In Vietnam, the speed limit for motorcycles inside densely populated areas is 40 km/h, therefore the clearing speed must be lower than that in RiLSA. Depending on cases of the go-through vehicle or the turning vehicle, the clearing speed is 8 m/s or 5 m/s, respectively.

8.1.2.4. Control strategies in MDCs

All the control strategies related to counting traffic volume usually are not possible in MDCs because of motorcycle traffic. Therefore, only the macroscopic control level A1 (time-dependent signal program selection) could be applied to MDCs.

Regarding the microscopic control level, fixed-time signal control and traffic-actuated control can be applied to MDCs, in which traffic-actuated signal control includes green time request, time headway, demand phase, and time-offset adjustment.

According to the German control strategies, all the traffic-actuated control strategies above use only the detective function for vehicles.

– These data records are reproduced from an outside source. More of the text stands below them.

Lemma sm_ticks_error es m : sm_inv m -> sm_state m = SCState.Error -> sm_state (sm_ticks es m) = SCState.Error.
Proof.
  revert m. induction es as [|e es IH]; intros m Hi Hs; [done|]. cbn [sm_ticks].
  pose proof (sm_update_moves e m Hi) as Hm. destruct (sm_update e m) as [[m' evs] o].
  destruct Hm as [(Hi' & _) Hk]. apply IH; [done|]. cbn [fst].
  destruct Hk as [Hk|Hk]; congruence.
Qed.

(** A list of elapsed times. *)
Definition total (es : list Z) : Z := foldr Z.add 0 es.

Lemma sm_silence es : forall m a l,
  sm_inv m -> running (sm_state m) -> Forall (in_u 32) es ->
  sm_client_seen m !! a = Some l -> 0 <= cl_age_ms l ->
  limit_for (sm_config m) (cl_reported l) < 2 ^ 32 ->
  cl_age_ms l < limit_for (sm_config m) (cl_reported l) <= cl_age_ms l + total es ->
  sm_state (sm_ticks es m) = SCState.Error.
Proof.
  induction es as [|e es IH]; intros m a l Hi Hrun Hes Ha H0 Hu Hl; cbn in Hl; [lia|].
  apply Forall_cons in Hes as [He Hes]. cbn [sm_ticks].
  pose proof (sm_update_ages e m a l Hrun Ha) as Hage.
  pose proof (sm_update_moves e m Hi) as Hm. destruct (sm_update e m) as [[m' evs] o].
  destruct Hm as [(Hi' & _) _]. cbn [fst] in *.
  destruct Hage as [Hs|(Hs & Hc & Ha' & Hlost)]; [by apply sm_ticks_error|].
  unfold lost, aged in Hlost. cbn in Hlost. apply Z.leb_gt in Hlost.
  unfold in_u in He.
  assert (Hsat : sat_add 32 (cl_age_ms l) e = cl_age_ms l + e).
  { unfold sat_add in *. fold (total es) in Hl. lia. }
  apply (IH m' a (aged e l)); try done; unfold aged; cbn; rewrite ?Hc, ?Hs, ?Hsat; try done;
    try lia.
  fold (total es) in *. lia.
Qed.

Lemma sc_busy_watchdog_cases e c :
  match sc_busy_watchdog e c with
  | (c', Some out) => sc_state out.1.1 = SCState.Error
  | (c', None) => sc_state c' = sc_state c /\ sc_master_age_ms c' = sc_master_age_ms c /\
                  sc_config c' = sc_config c
  end.
Proof.
  unfold sc_busy_watchdog. destruct (_ && _); [|done]. destruct (_ <=? _); [|by destruct c].
  rewrite (surjective_pairing (sc_transition _ _)). cbn.
  set (x := sc_with_busy _ _ c). destruct (transition_facts SCState.Error x) as (F1 & _ & _).
  rewrite <- F1 at 2. by destruct (sc_transition SCState.Error x).1.
Qed.

Definition master_limit (c : SCClient) : Z :=
  if sc_is SCState.Ready c then master_timeout_ready_ms (sc_config c)
  else master_timeout_active_ms (sc_config c).

Lemma sc_update_ages e c :
  sc_state c <> SCState.Idle ->
  let c' := (sc_update e c).1.1 in
  sc_state c' = SCState.Error \/
  (sc_state c' = sc_state c /\ sc_config c' = sc_config c /\
   sc_master_age_ms c' = sat_add 32 (sc_master_age_ms c) e /\
   sat_add 32 (sc_master_age_ms c) e < master_limit c).
Proof.
  intros Hni. unfold sc_update. set (c1 := sc_with_since _ c).
  assert (H1 : sc_state c1 = sc_state c /\ sc_config c1 = sc_config c /\
    sc_master_age_ms c1 = sc_master_age_ms c) by (by destruct c).
  destruct H1 as (Hs1 & Hc1 & Ha1). unfold sc_master_watchdog.
  assert (sc_is SCState.Idle c1 = false) as -> by (apply sc_is_false; congruence). cbn [negb].
  set (c2 := sc_with_master_age _ c1).
  assert (H2 : sc_state c2 = sc_state c1 /\ sc_config c2 = sc_config c1 /\
    sc_master_age_ms c2 = sat_add 32 (sc_master_age_ms c) e /\ sc_is SCState.Ready c2 = sc_is SCState.Ready c)
    by (unfold c2; rewrite Ha1; destruct c; done).
  destruct H2 as (Hs2 & Hc2 & Ha2 & Hr2). rewrite Ha2, Hc2, Hc1, Hr2. fold (master_limit c).
  destruct (_ && _) eqn:Eb.
  - left. rewrite (surjective_pairing (sc_transition _ c2)). cbn.
    destruct (transition_facts SCState.Error c2) as (F1 & _ & _).
    rewrite <- F1 at 2. by destruct (sc_transition SCState.Error c2).1.
  - pose proof (sc_busy_watchdog_cases e c2) as Hb.
    destruct (sc_busy_watchdog e c2) as [c3 [out|]]; [by left|].
    destruct Hb as (Hs3 & Ha3 & Hc3).
    assert (Hp : forall x, let x' := (sc_periodic x).1.1 in sc_state x' = sc_state x /\
      sc_config x' = sc_config x /\ sc_master_age_ms x' = sc_master_age_ms x).
    { clear. intros x. unfold sc_periodic. destruct x; unfold encode_client_status_now; cbn [fst snd]; repeat (case_match; try done). }
    destruct (Hp c3) as (Hs4 & Hc4 & Ha4).
    apply andb_false_iff in Eb as [Eb|Eb].
    + right. apply Z.leb_gt in Eb. split_and!; try congruence; exact Eb.
    + left. apply negb_false_iff, sc_is_true in Eb. congruence.
Qed.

Therefore, for two-wheel vehicles (motorcycles), it is necessary to have measures to enhance the detective ability of the detectors. The proposed measure is rotating the inductive loops to an angle of from 30 to 45 degrees.

8.1.3. Draft of Guidelines for Traffic Signals in MDCs

Based on the German Guidelines for Traffic Signals RiLSA edition 2009 and some necessary modifications above, the first draft of Guidelines for Traffic Signals in MDCs was compiled. However, it should be noted that this draft is basically written based on the Vietnamese traffic law as well as on the traffic data collection in Vietnam, where many typical motorcycle dependent cities exist.